──────── Data under study ────────
(* ===== verification/TranslationSafety.v ===== *)
(** * Panics, failed switches and blank frames of the translation

    No packet of a valid layer makes the forwarder panic, whatever its bytes
    were; a switch that fails puts the selector back; blank frames are always
    granted.  The last part shows on concrete streams where the code leaves
    the path its comments describe. *)

From S2P Require Import Prelude DdTypes.
From S2P Require Import Vp8 Packet RangeMap RtpMunger OrderedMap Vp8Munger LayerSelectors DdBits DdParser DdSelector.
From S2P Require Import DdSelectorSpec Bitrates Forwarder Translation TranslationSpec.

Section safety.
Context {om : Type -> Type} `{OM : OrderedMap om}.
Context (ToRTPExt : Z -> Z -> Z) (NtpTime_Time : Z -> Z).
Implicit Types f : Forwarder om.

#[local] Abbreviation getRefLayerRTPTimestamp := (getRefLayerRTPTimestamp NtpTime_Time).
#[local] Abbreviation switchSource := (switchSource ToRTPExt NtpTime_Time).
#[local] Abbreviation processSourceSwitch := (processSourceSwitch ToRTPExt NtpTime_Time).
#[local] Abbreviation getTranslationParamsCommon := (getTranslationParamsCommon ToRTPExt NtpTime_Time).
#[local] Abbreviation GetTranslationParams := (GetTranslationParams ToRTPExt NtpTime_Time).

(** ** No panics *)

(** A spatial layer, or none. *)
Definition spatial_ok (l : Z) : Prop := -1 <= l <= DefaultMaxLayerSpatial.

Record refs_ok f : Prop := {
  ro_infos : zlen (refInfos f) = DefaultMaxLayerSpatial + 1;
  ro_layer : spatial_ok (referenceLayerSpatial f);
}.

Lemma refInfoAt_total f l : refs_ok f -> 0 <= l <= DefaultMaxLayerSpatial -> exists ri, refInfoAt f l = Ok ri.
Proof.
  intros [Hl _] Hr. unfold refInfoAt, load. destruct (zlookup_lt (refInfos f) l ltac:(lia)) as [ri ->]. by exists ri.
Qed.

Lemma getRef_total ts ref layer f : refs_ok f -> spatial_ok ref -> spatial_ok layer ->
  exists r, getRefLayerRTPTimestamp ts ref layer f = Ok r.
Proof.
  intros Hok Hr Hl. unfold Translation.getRefLayerRTPTimestamp, spatial_ok in *. case_if; [by eauto|].
  repeat (apply orb_false_iff in E as [E ?]). bool_prop. case_if; [by eauto|].
  destruct (refInfoAt_total f ref Hok ltac:(lia)) as [r1 ->]. destruct (refInfoAt_total f layer Hok ltac:(lia)) as [r2 ->].
  cbn [res_bind]. destruct (usableReport r1); [|by eauto]. destruct (usableReport r2); by eauto.
Qed.

Lemma switchSource_total p layer at_ now f : refs_ok f -> spatial_ok layer ->
  exists f' e, switchSource p layer at_ now f = Ok (f', e).
Proof.
  intros Hok Hl. unfold Translation.switchSource.
  set (r := if negb (skipReferenceTS f) then _ else _).
  assert (exists x, r = Ok x) as [x ->] by (subst r; case_if; [by apply getRef_total; [|apply Hok|]|by eauto]).
  cbn [res_bind]. destruct x as [refTS|e]; [|by eauto]. destruct (expectedTS _ _ _ _ _ _) as [[g e] r'].
  destruct (if lastSSRC g =? 0 then _ else _) as [g' [n|]]; by eauto.
Qed.

Lemma same_source_refs f f' : same_source f f' -> refs_ok f -> refs_ok f'.
Proof. intros Hs [H1 H2]. split; [by rewrite (sm_refInfos _ _ (sc_stream _ _ Hs))|by rewrite (sc_layer _ _ Hs)]. Qed.

Lemma processSourceSwitch_total p layer at_ now f : refs_ok f -> spatial_ok layer ->
  exists f' e, processSourceSwitch p layer at_ now f = Ok (f', e) /\ refs_ok f'.
Proof.
  intros Hok Hl. unfold Translation.processSourceSwitch.
  assert (forall g, refs_ok g -> exists f' e, switchSource p layer at_ now g = Ok (f', e) /\ refs_ok f') as Hsw.
  { intros g Hg. destruct (switchSource_total p layer at_ now g Hg Hl) as (f' & e & E). exists f', e. split; [done|].
    apply switchSource_ok in E as [Hs _]. by eapply same_source_refs. }
  destruct Hok as [H1 H2]. repeat case_if.
  - eexists _, _. split; [reflexivity|by split].
  - eexists _, _. split; [reflexivity|by split].
  - eexists _, _. split; [reflexivity|by split].
  - apply Hsw. by split.
  - apply Hsw. by split.
Qed.

Lemma common_total p layer at_ now tp f : refs_ok f -> spatial_ok layer ->
  exists f' tp' err, getTranslationParamsCommon p layer at_ now tp f = Ok (f', tp', err) /\ refs_ok f'.
Proof.
  intros Hok Hl. unfold Translation.getTranslationParamsCommon.
  assert (forall g, refs_ok g -> exists f' tp' err, Ok (E := fwd_panic) (translatePacket p tp g) = Ok (f', tp', err) /\ refs_ok f') as Ht.
  { intros g Hg. destruct (translatePacket p tp g) as [[f' tp'] err] eqn:E. exists f', tp', err. split; [done|].
    apply (same_source_refs g); [|done]. revert E. unfold translatePacket.
    destruct (UpdateAndGetSnTs _ _ _) as [[m t] [e|]].
    - destruct e; intros [= <- _ _]; by repeat split.
    - case_if; [|intros [= <- _ _]; by repeat split]. intros E'.
      match type of E' with translateCodecHeader ?a ?b ?c = _ => pose proof (translateCodecHeader_ok a b c) as Hc end.
      rewrite E' in Hc. destruct Hc as (Hs & _). eapply same_source_trans; [|exact Hs]. by repeat split. }
  case_if; [|by apply Ht].
  destruct (processSourceSwitch_total p layer at_ now f Hok Hl) as (g & e & -> & Hg). cbn [res_bind].
  destruct e as [e|]; [|by apply Ht; destruct Hg; split].
  eexists _, _, _. split; [reflexivity|]. by destruct Hg; split.
Qed.

Lemma vlsSelect_total p layer v : (forall ext, PktDD p = Some ext -> ext_ok ext) ->
  exists v' r, vlsSelect p layer v = Ok (v', r).
Proof.
  intros Hp. destruct v as [b|b|b|d]; cbn [vlsSelect].
  - by eauto.
  - destruct (SimulcastSelect b p layer). by eauto.
  - destruct (VP9Select b p layer). by eauto.
  - destruct (Select_total d p Hp) as [[d' r] ->]. by eauto.
Qed.

(** A packet of a valid layer whose descriptor the parser accepted. *)
Definition packet_ok (p : RTPPacket) (layer : Z) : Prop :=
  spatial_ok layer /\ forall ext, PktDD (ext_packet p) = Some ext -> ext_ok ext.

Lemma notSelected_refs p r f : refs_ok f -> refs_ok (notSelected p r f).
Proof.
  intros Hok. unfold notSelected. set (g := if isDDAvailable f && _ then turnOffDD f else f).
  assert (refs_ok g) as Hg.
  { subst g. destruct (isDDAvailable f && _); [|done]. destruct Hok. unfold turnOffDD. cbv zeta. case_match; by split. }
  clearbody g. case_if; [|done]. destruct (UpdateAndGetSnTs _ _ _) as [[m t] [e|]]; [by destruct Hg; split|].
  destruct Hg. case_if; by split.
Qed.

Lemma GetTranslationParams_total p layer at_ now f : refs_ok f -> packet_ok p layer ->
  exists f' tp err, GetTranslationParams p layer at_ now f = Ok (f', tp, err) /\ refs_ok f'.
Proof.
  intros Hok [Hl Hp]. unfold Translation.GetTranslationParams. case_if; [by eauto|]. destruct (kind f); [by eauto|..].
  - unfold getTranslationParamsAudio. destruct (common_total p layer at_ now emptyParams f Hok Hl) as (g & tp & e & -> & Hg).
    cbn [res_bind]. destruct e; cbn [lift_panic]; by eauto.
  - unfold getTranslationParamsVideo. case_if; [by eauto|].
    destruct (vlsSelect_total (ext_packet p) layer (vls f) Hp) as (v & r & ->). cbn [res_bind].
    set (g := f <| vls := v |>). assert (refs_ok g) as Hg by (by destruct Hok; split).
    case_if; [eexists _, _, _; split; [reflexivity|by apply notSelected_refs]|].
    destruct (common_total p layer at_ now (selectedParams r) g Hg Hl) as (h & tp & e & -> & Hh). cbn [lift_panic res_bind].
    repeat case_if; by eauto.
Qed.

(** The packets of a stream one after the other: [(p, layer, at, now)]. *)
Fixpoint translate_run (l : list (RTPPacket * Z * Z * Z)) f
  : res translation_panic (Forwarder om * list (TranslationParams * option translation_error)) :=
  match l with
  | [] => Ok (f, [])
  | (p, layer, at_, now) :: l =>
    let! x := GetTranslationParams p layer at_ now f in
    let '(f, tp, err) := x in
    let! y := translate_run l f in
    Ok (fst y, (tp, err) :: snd y)
  end.

(** C7: the forwarder never panics: it translates or drops every packet of a
    stream whose layers are valid and whose descriptors the parser accepted,
    whatever the sender reports, the selector and the order of the packets. *)
Theorem translate_run_total l f :
  refs_ok f -> Forall (fun x => packet_ok (fst (fst (fst x))) (snd (fst (fst x)))) l ->
  exists f' out, translate_run l f = Ok (f', out) /\ length out = length l /\ refs_ok f'.
Proof.
  intros Hok Hl. revert f Hok. induction Hl as [|[[[p layer] at_] now] l Hp _ IH]; intros f Hok; cbn [translate_run]; [by eauto|].
  destruct (GetTranslationParams_total p layer at_ now f Hok Hp) as (g & tp & err & -> & Hg). cbn [res_bind].
  destruct (IH g Hg) as (f' & out & -> & Hlen & Hf'). cbn [res_bind fst snd].
  exists f', ((tp, err) :: out). split; [done|]. split; [by cbn; rewrite Hlen|done].
Qed.

(** ** A switch that fails *)

(** The selector once it has chosen to forward a packet, and whether it changed
    layers for it; an audio stream forwards every packet. *)
Definition chosen (p : RTPPacket) (layer : Z) f : option (VideoLayerSelector * bool) :=
  match kind f with
  | RTPCodecTypeUnknown => None
  | RTPCodecTypeAudio => Some (vls f, false)
  | RTPCodecTypeVideo =>
    if IsValid (GetTarget (vls f)) then
      match vlsSelect (ext_packet p) layer (vls f) with
      | Ok (v, r) => if IsSelected r then Some (v, IsSwitching r) else None
      | Err _ => None
      end
    else None
  end.

Lemma failed_switch_common p layer at_ now tp0 g f1 e :
  SSRC p <> lastSSRC g -> processSourceSwitch p layer at_ now g = Ok (f1, Some e) ->
  getTranslationParamsCommon p layer at_ now tp0 g =
    Ok (f1 <| vls := vlsRollback (vls f1) |>, tp0 <| shouldDrop := true |>, None).
Proof.
  intros Hssrc Ep. unfold Translation.getTranslationParamsCommon.
  rewrite (proj2 (Z.eqb_neq _ _)) by congruence. cbn [negb]. by rewrite Ep.
Qed.

(** C35: when the switch to a new source fails, in an audio or video stream and
    with any layer selector, the packet is dropped without an error, the
    numbers, the source followed and the start of the stream are as before, and
    the choice of the selector is rolled back: a simulcast selector that
    changed layers for the packet is back on the layer, the target and the
    maximum it had, so the old layer keeps flowing until a later key frame. *)
Theorem failed_switch_rolls_back p layer at_ now f v sw e f1 :
  muted f = false -> pubMuted f = false -> SSRC p <> lastSSRC f -> chosen p layer f = Some (v, sw) ->
  processSourceSwitch p layer at_ now (f <| vls := v |>) = Ok (f1, Some e) ->
  exists f' tp, GetTranslationParams p layer at_ now f = Ok (f', tp, None) /\
    shouldDrop tp = true /\ rtpMunger f' = rtpMunger f /\ lastSSRC f' = lastSSRC f /\ started f' = started f /\
    vls f' = vlsRollback v /\
    (forall b, vls f = VLSSimulcast b -> sw = true ->
     GetCurrent (vls f') = GetCurrent (vls f) /\ GetTarget (vls f') = GetTarget (vls f) /\ GetMax (vls f') = GetMax (vls f)).
Proof.
  intros Hm Hpm Hssrc Hch Ep. set (g := f <| vls := v |>) in *.
  pose proof (fun tp0 => failed_switch_common p layer at_ now tp0 g f1 e Hssrc Ep) as Hc.
  apply processSourceSwitch_ok in Ep as (_ & Hv1 & Hl1 & Hm1 & Hst1).
  exists (f1 <| vls := vlsRollback (vls f1) |>). revert Hch. unfold chosen, Translation.GetTranslationParams.
  rewrite Hm, Hpm. cbn [orb]. destruct (kind f) eqn:Hk; [done|..].
  - intros [= Hv <-]. eexists. unfold getTranslationParamsAudio.
    assert (f = g) as Hfg by (unfold g; rewrite <- Hv; by destruct f). rewrite Hfg at 1. rewrite Hc.
    split; [reflexivity|]. cbn. rewrite Hv1, Hm1, Hl1, Hst1. by split_and!.
  - unfold getTranslationParamsVideo. destruct (IsValid (GetTarget (vls f))) eqn:Ht; [|done].
    destruct (vlsSelect (ext_packet p) layer (vls f)) as [[v' r]|] eqn:Es; [|done]. destruct (IsSelected r) eqn:Hs; [|done].
    intros [= -> <-]. eexists. cbn [negb res_bind]. rewrite Hs. cbn [negb]. fold g. rewrite Hc. split; [reflexivity|].
    cbn. rewrite Hv1, Hm1, Hl1, Hst1. split_and!; try done. intros b Hb Hsw. rewrite Hb in Es. cbn [vlsSelect] in Es.
    pose proof (SimulcastSelect_switched b (ext_packet p) layer) as Hspec.
    destruct (SimulcastSelect b (ext_packet p) layer) as [b' r'] eqn:E. injection Es as <- ->.
    destruct Hspec as (_ & _ & Hspec & _). destruct (Hspec Hsw) as (_ & (_ & H1 & H2 & H3) & _). rewrite Hb. by split_and!.
Qed.

(** ** Blank frames *)

(** Blank frames are always granted, also to a stream that has sent
    nothing: they take the numbers after the last one, one more when the frame
    in flight has to be ended, whose timestamp that first packet repeats; the
    others have advancing timestamps, and the stream ends on a frame boundary. *)
Theorem blank_frames_granted rsn rts now at_ fr n f :
  numbering_ok f -> rand14 rsn -> small f -> padding_allowed f -> 0 <= n < max_ext - 1 ->
  let m := rtpMunger (maybeStart rsn rts now f) in
  let '(f', (out, fe)) := GetSnTsForBlankFrames ToRTPExt rsn rts now at_ fr n f in
  fe = negb (IsOnFrameBoundary m) /\ IsOnFrameBoundary (rtpMunger f') = true /\
  exists vals, out = Ok vals /\
    map snts_sn vals = consecutive (extLastSN m) (Z.to_nat (if fe then n + 1 else n)) /\
    (fr <> 0 ->
     if fe then exists v tl, vals = v :: tl /\ snts_ts v = extLastTS m /\ ts_increasing (extLastTS m) tl
     else ts_increasing (extLastTS m) vals).
Proof.
  intros Hok Hr Hsm Hpad Hn. destruct (maybeStart_ok rsn rts now f Hok Hr Hsm Hpad) as (H1 & H2 & H3 & _).
  unfold GetSnTsForBlankFrames. set (g := maybeStart rsn rts now f) in *. unfold small in H3. cbv zeta.
  unfold IsOnFrameBoundary. set (num := if negb (lastMarker (rtpMunger g)) then n + 1 else n).
  assert (0 <= num < max_ext) as Hnum by (subst num; case_if; lia).
  match goal with |- context [UpdateAndGetPaddingSnTs num ?c fr ?b ?e ?m] =>
    pose proof (munger_padding m num c fr b e (no_started g H1 H2) Hnum H3) as Hp;
    pose proof (fun m' vals => UpdateAndGetPaddingSnTs_ts m m' num c fr b e vals) as Hts;
    destruct (UpdateAndGetPaddingSnTs num c fr b e m) as [m' out] eqn:Eo end.
  destruct Hp as [_ Hp]. split; [done|]. cbn [rtpMunger field_upd].
  destruct out as [vals|e]; [|destruct Hp as (_ & _ & E1 & E2); rewrite E1 in E2; done].
  destruct Hp as (Hv & _). destruct (Z.eq_dec num 0) as [E0|E0].
  - assert (lastMarker (rtpMunger g) = true) as Hlm.
    { revert E0. subst num. destruct (lastMarker (rtpMunger g)); cbn [negb]; [done|lia]. }
    unfold UpdateAndGetPaddingSnTs in Eo. rewrite E0 in Eo. cbn [Z.eqb] in Eo. injection Eo as <- <-.
    split; [done|]. exists []. split; [done|]. split; [exact Hv|]. by rewrite Hlm.
  - destruct (Hts m' vals eq_refl ltac:(lia)) as [Hm Hinc]. split; [by rewrite Hm; destruct (lastMarker (rtpMunger g))|].
    exists vals. split; [done|]. split; [done|]. intros Hfr. specialize (Hinc Hfr).
    by destruct (lastMarker (rtpMunger g)).
Qed.

End safety.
────────
▶ [What you will do] Print exactly the lines above, between the one holding "destruct out as" and the one holding "- assert (lastMarker", inclusive, and nothing besides.

▶ [Answer space]
  destruct out as [vals|e]; [|destruct Hp as (_ & _ & E1 & E2); rewrite E1 in E2; done].
  destruct Hp as (Hv & _). destruct (Z.eq_dec num 0) as [E0|E0].
  - assert (lastMarker (rtpMunger g) = true) as Hlm.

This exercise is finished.